■ PROBLEM TO WORK ON: Show every line from the data below that includes "eauto".

*** Opening INPUT DATA ***

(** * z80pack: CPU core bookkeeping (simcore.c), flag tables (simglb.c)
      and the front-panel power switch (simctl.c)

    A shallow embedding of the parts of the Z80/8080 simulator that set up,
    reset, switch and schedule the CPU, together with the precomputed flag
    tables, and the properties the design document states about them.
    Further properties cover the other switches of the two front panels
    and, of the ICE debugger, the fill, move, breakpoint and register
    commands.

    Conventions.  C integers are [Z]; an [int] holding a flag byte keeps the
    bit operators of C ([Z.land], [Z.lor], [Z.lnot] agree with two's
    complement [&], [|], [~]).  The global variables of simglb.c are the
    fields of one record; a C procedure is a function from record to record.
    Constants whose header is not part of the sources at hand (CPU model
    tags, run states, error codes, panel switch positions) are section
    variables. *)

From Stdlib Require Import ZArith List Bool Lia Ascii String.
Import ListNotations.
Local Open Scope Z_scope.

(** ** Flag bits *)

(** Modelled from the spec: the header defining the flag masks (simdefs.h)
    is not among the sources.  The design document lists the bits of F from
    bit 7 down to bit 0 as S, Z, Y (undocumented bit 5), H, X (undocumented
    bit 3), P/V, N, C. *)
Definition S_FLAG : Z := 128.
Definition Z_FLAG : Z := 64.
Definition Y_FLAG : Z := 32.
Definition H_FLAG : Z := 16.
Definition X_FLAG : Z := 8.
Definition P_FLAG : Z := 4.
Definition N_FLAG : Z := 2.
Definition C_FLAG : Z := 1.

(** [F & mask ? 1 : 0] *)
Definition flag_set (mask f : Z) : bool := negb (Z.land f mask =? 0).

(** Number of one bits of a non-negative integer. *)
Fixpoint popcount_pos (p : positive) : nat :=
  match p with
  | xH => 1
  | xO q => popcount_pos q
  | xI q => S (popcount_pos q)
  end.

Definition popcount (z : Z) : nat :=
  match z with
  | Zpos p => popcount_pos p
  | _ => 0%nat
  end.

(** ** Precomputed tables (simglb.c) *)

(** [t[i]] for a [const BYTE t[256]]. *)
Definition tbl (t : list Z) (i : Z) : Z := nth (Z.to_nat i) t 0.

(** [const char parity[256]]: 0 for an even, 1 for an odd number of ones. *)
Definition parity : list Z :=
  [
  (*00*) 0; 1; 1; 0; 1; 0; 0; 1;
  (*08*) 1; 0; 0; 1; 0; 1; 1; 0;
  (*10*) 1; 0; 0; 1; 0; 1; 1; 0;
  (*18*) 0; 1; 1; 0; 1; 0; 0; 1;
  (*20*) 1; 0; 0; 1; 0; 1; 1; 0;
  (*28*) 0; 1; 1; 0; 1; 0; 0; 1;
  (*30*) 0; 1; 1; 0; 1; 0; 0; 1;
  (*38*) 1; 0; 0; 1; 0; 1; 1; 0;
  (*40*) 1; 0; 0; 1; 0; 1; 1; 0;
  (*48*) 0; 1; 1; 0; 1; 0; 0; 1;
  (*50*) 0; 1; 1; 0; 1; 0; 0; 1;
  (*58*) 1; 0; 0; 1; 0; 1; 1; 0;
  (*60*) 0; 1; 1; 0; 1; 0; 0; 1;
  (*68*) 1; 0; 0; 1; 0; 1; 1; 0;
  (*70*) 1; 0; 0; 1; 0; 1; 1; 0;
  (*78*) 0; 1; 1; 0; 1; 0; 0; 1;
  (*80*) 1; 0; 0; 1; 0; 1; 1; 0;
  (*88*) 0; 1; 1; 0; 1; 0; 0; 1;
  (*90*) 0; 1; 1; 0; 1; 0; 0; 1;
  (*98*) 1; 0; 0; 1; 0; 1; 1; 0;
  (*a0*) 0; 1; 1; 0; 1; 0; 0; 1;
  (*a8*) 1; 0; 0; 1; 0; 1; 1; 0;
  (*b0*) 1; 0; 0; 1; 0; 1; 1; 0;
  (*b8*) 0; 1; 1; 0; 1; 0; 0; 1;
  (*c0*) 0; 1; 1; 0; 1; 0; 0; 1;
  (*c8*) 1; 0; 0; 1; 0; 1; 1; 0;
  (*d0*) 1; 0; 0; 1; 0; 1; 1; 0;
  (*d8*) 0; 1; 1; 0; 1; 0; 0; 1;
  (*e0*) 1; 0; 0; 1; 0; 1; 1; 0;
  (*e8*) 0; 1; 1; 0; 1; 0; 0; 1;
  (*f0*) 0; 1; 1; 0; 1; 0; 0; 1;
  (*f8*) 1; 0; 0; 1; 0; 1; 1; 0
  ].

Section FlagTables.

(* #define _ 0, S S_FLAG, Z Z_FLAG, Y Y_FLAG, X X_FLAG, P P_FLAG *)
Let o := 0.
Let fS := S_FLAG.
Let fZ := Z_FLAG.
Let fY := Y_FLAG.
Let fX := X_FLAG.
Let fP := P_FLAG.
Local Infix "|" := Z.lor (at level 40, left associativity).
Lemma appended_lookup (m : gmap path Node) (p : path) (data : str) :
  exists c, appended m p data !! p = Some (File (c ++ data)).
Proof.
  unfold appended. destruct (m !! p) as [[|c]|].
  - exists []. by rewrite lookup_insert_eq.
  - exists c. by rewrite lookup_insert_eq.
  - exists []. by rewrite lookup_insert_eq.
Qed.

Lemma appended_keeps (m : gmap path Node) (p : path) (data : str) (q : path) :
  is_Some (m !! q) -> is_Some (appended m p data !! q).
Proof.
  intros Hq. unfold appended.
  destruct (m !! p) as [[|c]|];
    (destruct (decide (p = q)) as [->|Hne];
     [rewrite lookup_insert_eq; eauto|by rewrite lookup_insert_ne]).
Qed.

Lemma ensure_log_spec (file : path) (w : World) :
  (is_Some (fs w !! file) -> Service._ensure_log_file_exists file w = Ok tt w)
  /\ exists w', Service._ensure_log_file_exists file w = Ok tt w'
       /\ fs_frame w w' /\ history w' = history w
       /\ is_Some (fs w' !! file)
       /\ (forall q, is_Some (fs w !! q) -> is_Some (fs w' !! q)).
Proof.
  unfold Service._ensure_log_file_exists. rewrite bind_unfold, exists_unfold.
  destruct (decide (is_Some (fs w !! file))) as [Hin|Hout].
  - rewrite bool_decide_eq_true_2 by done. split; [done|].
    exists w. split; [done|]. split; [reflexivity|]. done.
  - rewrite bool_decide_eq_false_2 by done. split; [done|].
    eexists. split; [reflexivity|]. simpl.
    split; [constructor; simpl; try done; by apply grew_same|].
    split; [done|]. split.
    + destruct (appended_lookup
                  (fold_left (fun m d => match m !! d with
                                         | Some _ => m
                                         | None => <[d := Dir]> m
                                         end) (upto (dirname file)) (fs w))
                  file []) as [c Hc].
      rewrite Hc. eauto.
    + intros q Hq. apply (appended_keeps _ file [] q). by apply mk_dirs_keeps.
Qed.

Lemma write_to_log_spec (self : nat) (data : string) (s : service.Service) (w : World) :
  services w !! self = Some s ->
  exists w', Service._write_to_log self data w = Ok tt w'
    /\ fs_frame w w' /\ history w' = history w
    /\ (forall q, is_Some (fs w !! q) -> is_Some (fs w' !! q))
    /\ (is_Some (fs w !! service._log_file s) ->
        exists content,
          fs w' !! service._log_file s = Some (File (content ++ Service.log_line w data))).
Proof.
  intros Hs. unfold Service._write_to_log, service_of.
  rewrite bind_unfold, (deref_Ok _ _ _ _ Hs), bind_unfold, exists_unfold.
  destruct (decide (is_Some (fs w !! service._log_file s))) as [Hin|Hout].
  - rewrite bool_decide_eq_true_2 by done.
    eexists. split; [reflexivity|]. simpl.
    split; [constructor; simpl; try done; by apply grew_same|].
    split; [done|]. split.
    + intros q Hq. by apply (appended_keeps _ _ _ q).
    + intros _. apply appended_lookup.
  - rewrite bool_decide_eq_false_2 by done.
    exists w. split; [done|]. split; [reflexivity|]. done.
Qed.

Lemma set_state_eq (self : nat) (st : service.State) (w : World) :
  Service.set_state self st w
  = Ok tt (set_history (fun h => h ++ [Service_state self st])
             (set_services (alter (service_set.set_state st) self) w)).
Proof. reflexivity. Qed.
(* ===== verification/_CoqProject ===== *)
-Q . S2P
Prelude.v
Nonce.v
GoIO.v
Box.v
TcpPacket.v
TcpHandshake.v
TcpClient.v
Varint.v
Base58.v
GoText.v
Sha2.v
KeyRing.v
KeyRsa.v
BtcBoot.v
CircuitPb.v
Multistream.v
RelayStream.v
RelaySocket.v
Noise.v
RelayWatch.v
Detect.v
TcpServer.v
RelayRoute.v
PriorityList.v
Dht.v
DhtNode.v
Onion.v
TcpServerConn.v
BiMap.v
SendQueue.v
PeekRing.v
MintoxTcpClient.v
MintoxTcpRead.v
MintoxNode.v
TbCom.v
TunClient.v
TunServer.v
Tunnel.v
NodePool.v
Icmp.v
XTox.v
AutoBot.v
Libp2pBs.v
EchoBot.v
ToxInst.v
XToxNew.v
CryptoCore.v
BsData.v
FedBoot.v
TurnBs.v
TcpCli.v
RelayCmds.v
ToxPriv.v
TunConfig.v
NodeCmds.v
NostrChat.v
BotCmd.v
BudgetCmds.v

*** Closing INPUT DATA ***
*** Opening INPUT DATA ***

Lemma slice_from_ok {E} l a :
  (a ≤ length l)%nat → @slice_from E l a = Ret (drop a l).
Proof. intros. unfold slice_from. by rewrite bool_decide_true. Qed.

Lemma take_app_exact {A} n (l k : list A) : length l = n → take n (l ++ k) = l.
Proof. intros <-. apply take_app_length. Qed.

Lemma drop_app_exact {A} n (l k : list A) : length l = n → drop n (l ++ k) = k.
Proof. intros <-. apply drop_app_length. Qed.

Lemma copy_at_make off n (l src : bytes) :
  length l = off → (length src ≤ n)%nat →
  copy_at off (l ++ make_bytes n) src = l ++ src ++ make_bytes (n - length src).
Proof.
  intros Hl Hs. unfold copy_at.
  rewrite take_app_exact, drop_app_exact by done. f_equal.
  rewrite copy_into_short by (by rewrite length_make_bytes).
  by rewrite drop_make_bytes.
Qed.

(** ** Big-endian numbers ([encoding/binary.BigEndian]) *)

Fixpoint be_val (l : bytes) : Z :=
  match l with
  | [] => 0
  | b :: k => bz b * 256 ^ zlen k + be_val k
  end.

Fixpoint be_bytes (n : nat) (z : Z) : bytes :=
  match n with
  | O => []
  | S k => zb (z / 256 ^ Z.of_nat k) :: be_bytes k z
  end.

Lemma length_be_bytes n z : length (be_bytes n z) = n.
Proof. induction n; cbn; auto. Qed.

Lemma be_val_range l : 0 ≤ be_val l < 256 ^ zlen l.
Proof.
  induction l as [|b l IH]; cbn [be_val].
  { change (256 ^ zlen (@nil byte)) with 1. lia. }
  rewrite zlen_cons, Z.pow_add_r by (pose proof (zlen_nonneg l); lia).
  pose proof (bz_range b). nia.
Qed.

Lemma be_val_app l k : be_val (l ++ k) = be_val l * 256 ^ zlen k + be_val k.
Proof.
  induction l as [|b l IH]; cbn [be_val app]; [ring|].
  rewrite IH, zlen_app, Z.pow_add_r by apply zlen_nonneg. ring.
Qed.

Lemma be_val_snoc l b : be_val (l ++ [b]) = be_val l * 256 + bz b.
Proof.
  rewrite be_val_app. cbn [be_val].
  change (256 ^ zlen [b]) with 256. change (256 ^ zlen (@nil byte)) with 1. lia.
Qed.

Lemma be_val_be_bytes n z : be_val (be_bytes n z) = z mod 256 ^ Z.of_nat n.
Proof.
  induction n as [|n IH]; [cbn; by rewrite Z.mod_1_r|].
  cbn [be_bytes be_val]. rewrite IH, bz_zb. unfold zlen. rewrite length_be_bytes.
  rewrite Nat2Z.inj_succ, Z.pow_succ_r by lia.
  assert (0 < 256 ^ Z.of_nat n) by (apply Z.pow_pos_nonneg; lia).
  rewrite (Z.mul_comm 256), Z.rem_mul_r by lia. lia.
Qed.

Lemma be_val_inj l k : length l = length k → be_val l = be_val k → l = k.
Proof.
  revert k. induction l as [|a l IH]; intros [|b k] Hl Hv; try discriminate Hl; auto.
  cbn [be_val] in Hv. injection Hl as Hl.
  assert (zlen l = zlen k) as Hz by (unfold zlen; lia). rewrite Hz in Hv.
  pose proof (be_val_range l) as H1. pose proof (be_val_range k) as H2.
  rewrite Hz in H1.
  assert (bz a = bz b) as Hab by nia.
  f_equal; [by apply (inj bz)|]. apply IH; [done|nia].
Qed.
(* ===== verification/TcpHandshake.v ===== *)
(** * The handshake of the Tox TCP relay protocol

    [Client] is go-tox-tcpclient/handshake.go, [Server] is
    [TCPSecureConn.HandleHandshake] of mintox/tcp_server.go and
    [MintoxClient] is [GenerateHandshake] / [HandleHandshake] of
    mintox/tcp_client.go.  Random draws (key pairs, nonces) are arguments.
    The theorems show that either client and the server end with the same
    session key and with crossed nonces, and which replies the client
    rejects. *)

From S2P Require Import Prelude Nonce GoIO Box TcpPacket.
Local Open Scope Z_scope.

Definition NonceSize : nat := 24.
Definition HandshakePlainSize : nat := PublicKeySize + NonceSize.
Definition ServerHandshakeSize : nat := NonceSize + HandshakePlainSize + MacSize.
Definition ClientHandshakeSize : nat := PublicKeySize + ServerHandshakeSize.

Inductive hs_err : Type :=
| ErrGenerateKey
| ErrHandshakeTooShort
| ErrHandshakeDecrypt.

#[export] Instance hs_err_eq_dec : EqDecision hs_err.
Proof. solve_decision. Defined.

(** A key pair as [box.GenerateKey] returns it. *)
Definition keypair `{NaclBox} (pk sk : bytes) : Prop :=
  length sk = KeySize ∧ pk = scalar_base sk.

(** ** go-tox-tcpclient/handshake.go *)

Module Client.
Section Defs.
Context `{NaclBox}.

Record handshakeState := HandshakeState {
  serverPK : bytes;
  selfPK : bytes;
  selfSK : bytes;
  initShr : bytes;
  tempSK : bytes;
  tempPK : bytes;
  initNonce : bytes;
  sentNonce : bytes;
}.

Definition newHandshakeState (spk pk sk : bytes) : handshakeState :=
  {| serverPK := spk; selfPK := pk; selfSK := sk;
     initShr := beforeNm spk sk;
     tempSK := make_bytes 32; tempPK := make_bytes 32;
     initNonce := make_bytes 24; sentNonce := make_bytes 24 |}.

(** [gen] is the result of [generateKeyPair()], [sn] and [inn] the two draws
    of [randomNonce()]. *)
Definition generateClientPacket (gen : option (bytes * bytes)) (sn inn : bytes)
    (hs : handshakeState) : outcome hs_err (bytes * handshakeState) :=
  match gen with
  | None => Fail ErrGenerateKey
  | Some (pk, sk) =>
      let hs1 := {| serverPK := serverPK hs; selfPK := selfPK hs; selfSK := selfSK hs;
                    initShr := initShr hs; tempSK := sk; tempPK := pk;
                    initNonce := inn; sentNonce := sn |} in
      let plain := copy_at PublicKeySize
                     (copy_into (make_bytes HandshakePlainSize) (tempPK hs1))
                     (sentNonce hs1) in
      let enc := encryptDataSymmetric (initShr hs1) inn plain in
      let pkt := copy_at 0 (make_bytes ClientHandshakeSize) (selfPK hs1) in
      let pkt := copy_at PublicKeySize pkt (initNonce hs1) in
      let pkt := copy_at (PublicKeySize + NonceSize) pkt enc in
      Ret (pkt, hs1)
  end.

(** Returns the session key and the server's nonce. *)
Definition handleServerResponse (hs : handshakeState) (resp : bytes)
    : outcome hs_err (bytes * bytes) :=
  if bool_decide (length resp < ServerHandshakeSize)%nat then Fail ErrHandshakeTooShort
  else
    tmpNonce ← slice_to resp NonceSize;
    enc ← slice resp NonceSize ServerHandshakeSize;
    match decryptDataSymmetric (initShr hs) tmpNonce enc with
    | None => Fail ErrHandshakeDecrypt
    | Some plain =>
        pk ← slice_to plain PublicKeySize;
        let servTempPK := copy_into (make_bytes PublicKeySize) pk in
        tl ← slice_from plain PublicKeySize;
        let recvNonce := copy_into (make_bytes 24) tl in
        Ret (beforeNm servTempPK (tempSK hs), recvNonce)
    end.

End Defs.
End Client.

*** Closing INPUT DATA ***
*** Opening INPUT DATA ***

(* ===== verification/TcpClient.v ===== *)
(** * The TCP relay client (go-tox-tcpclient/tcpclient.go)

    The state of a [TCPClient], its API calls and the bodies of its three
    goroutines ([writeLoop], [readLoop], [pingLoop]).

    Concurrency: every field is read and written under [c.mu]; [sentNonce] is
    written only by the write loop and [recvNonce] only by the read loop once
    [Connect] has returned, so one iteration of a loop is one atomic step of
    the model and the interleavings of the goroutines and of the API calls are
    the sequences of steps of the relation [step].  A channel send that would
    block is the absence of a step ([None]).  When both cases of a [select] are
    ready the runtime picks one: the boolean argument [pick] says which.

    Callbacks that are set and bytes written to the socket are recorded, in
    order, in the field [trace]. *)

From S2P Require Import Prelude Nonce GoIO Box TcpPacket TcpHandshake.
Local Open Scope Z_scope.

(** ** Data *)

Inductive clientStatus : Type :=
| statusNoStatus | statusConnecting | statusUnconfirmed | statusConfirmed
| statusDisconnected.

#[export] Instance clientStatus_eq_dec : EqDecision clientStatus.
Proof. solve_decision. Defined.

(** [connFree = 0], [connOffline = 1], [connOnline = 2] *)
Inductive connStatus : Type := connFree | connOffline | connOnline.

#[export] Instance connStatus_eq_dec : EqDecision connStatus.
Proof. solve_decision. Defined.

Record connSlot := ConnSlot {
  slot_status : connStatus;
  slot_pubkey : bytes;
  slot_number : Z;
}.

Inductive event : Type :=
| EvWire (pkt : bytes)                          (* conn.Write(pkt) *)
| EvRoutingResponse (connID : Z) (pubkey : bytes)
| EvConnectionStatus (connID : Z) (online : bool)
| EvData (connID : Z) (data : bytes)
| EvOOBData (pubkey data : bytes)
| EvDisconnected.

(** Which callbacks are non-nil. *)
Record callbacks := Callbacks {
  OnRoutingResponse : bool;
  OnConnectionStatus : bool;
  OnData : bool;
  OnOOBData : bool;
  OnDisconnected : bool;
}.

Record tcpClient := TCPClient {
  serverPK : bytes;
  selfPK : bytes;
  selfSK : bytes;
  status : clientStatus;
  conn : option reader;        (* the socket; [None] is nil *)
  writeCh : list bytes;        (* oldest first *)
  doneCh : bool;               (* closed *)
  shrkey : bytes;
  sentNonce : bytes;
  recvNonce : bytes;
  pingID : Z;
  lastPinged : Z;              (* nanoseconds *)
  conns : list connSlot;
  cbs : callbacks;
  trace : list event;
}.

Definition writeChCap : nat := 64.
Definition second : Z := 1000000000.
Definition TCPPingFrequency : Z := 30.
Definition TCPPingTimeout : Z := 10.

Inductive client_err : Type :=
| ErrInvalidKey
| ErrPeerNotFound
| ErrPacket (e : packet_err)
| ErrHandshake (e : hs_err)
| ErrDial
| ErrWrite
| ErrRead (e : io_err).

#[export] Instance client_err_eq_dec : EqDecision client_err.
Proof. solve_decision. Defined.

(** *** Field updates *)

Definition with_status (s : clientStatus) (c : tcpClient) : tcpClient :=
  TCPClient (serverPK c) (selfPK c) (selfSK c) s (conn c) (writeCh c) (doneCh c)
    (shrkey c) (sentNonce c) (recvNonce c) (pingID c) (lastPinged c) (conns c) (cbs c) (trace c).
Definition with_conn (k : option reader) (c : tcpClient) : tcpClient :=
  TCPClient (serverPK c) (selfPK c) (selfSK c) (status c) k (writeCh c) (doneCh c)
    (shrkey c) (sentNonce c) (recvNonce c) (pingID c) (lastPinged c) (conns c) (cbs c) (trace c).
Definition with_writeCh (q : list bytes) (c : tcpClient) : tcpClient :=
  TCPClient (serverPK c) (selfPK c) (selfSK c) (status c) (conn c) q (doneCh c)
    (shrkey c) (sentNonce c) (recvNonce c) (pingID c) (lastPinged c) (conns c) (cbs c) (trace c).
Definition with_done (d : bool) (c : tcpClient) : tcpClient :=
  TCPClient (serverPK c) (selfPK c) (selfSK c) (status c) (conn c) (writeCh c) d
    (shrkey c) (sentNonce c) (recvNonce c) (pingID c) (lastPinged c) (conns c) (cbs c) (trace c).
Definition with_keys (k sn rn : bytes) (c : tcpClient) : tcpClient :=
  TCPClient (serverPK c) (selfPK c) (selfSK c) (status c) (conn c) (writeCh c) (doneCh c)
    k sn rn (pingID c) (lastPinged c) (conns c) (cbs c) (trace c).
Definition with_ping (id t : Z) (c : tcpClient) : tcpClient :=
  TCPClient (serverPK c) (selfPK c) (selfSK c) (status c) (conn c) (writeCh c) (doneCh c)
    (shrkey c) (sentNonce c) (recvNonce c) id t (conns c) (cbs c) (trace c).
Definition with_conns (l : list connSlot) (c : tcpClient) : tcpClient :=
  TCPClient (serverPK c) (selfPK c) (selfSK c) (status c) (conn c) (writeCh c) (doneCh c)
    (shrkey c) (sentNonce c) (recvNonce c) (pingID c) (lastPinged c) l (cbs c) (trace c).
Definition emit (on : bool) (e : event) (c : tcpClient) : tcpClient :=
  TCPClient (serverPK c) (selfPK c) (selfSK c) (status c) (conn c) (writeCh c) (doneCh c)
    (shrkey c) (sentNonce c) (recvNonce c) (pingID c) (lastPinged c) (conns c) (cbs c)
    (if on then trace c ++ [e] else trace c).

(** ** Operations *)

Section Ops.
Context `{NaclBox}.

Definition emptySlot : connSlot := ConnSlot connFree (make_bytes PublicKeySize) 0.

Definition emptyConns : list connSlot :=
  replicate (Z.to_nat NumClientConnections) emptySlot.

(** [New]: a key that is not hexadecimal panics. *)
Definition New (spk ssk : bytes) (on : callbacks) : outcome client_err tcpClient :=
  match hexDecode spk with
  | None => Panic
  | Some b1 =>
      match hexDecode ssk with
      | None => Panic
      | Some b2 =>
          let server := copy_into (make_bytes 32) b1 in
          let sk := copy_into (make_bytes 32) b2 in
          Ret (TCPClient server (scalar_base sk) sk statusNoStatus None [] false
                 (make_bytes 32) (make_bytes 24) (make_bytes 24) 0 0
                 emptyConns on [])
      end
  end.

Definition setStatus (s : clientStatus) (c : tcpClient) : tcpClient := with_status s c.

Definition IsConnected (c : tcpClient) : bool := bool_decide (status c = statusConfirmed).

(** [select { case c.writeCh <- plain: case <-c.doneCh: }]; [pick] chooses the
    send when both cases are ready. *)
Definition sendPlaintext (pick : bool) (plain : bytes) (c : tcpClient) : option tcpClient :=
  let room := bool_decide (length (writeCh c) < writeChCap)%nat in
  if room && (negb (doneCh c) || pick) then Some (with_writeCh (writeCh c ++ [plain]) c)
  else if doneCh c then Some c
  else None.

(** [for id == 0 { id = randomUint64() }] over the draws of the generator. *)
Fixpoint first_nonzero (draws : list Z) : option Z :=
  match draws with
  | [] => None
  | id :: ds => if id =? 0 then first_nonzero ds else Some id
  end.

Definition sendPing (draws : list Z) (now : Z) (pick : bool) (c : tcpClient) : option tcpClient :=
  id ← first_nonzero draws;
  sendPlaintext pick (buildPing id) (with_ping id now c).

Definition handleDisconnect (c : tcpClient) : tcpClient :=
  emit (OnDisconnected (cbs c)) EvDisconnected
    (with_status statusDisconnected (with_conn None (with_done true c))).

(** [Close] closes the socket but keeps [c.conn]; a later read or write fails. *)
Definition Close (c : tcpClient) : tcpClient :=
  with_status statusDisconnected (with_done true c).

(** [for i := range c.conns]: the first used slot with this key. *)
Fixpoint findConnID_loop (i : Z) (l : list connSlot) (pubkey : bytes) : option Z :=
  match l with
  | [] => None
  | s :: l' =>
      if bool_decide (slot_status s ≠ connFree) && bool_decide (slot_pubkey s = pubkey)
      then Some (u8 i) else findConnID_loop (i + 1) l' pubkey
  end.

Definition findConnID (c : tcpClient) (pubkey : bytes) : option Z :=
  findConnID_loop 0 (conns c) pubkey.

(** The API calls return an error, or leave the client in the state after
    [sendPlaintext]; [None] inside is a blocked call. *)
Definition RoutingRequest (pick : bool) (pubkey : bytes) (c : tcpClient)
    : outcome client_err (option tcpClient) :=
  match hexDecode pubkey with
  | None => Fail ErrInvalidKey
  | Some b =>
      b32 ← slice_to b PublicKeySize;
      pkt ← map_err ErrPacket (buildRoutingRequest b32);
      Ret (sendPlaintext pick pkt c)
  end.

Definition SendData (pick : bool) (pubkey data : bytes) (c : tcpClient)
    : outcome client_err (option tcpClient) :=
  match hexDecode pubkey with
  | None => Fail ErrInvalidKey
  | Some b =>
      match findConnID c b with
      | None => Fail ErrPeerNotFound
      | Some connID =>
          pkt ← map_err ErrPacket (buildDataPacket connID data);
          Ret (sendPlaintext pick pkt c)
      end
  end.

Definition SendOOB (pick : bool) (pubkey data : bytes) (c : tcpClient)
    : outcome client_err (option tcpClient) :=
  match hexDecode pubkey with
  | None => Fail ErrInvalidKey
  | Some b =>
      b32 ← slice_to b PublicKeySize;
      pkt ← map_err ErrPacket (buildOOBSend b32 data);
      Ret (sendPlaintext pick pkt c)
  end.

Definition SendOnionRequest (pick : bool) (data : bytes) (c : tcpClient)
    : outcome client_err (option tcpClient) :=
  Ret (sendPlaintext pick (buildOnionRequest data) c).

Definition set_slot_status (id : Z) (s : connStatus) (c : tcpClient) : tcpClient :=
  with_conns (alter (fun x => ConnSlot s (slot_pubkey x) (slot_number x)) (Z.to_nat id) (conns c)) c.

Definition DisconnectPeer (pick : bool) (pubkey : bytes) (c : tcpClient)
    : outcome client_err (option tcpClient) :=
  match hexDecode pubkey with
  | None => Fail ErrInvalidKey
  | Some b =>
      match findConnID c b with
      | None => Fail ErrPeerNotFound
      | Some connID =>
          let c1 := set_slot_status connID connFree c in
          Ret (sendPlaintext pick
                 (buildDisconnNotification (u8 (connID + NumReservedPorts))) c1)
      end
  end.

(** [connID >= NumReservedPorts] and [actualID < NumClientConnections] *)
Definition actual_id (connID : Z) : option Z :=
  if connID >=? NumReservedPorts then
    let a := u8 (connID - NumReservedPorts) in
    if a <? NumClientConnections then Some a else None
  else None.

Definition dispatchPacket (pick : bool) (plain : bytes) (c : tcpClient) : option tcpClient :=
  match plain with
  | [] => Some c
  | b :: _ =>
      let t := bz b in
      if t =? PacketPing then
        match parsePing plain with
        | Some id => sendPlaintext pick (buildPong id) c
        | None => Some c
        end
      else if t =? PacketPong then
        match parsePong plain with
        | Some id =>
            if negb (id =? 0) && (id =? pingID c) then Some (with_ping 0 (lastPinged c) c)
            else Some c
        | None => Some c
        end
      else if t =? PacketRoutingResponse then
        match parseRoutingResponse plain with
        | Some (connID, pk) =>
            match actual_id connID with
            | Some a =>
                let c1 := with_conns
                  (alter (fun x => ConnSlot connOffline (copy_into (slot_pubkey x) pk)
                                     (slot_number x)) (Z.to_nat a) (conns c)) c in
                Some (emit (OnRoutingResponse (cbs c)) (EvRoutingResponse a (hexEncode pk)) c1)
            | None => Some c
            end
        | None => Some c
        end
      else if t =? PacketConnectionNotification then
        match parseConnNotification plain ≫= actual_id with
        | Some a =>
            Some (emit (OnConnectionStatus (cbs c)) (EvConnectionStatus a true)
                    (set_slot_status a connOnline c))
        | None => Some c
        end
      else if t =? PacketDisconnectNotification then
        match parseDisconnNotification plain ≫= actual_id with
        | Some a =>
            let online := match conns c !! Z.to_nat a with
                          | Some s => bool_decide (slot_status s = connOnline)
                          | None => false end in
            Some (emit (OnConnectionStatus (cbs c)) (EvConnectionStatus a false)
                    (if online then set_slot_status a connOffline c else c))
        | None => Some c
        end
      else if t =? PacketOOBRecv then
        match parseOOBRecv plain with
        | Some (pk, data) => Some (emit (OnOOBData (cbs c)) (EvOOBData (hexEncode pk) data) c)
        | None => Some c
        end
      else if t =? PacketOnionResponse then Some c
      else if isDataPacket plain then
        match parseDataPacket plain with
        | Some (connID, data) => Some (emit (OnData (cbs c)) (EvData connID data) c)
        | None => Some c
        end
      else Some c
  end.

*** Closing INPUT DATA ***

■ EXERCISE SOLUTION:
     [rewrite lookup_insert_eq; eauto|by rewrite lookup_insert_ne]).
      rewrite Hc. eauto.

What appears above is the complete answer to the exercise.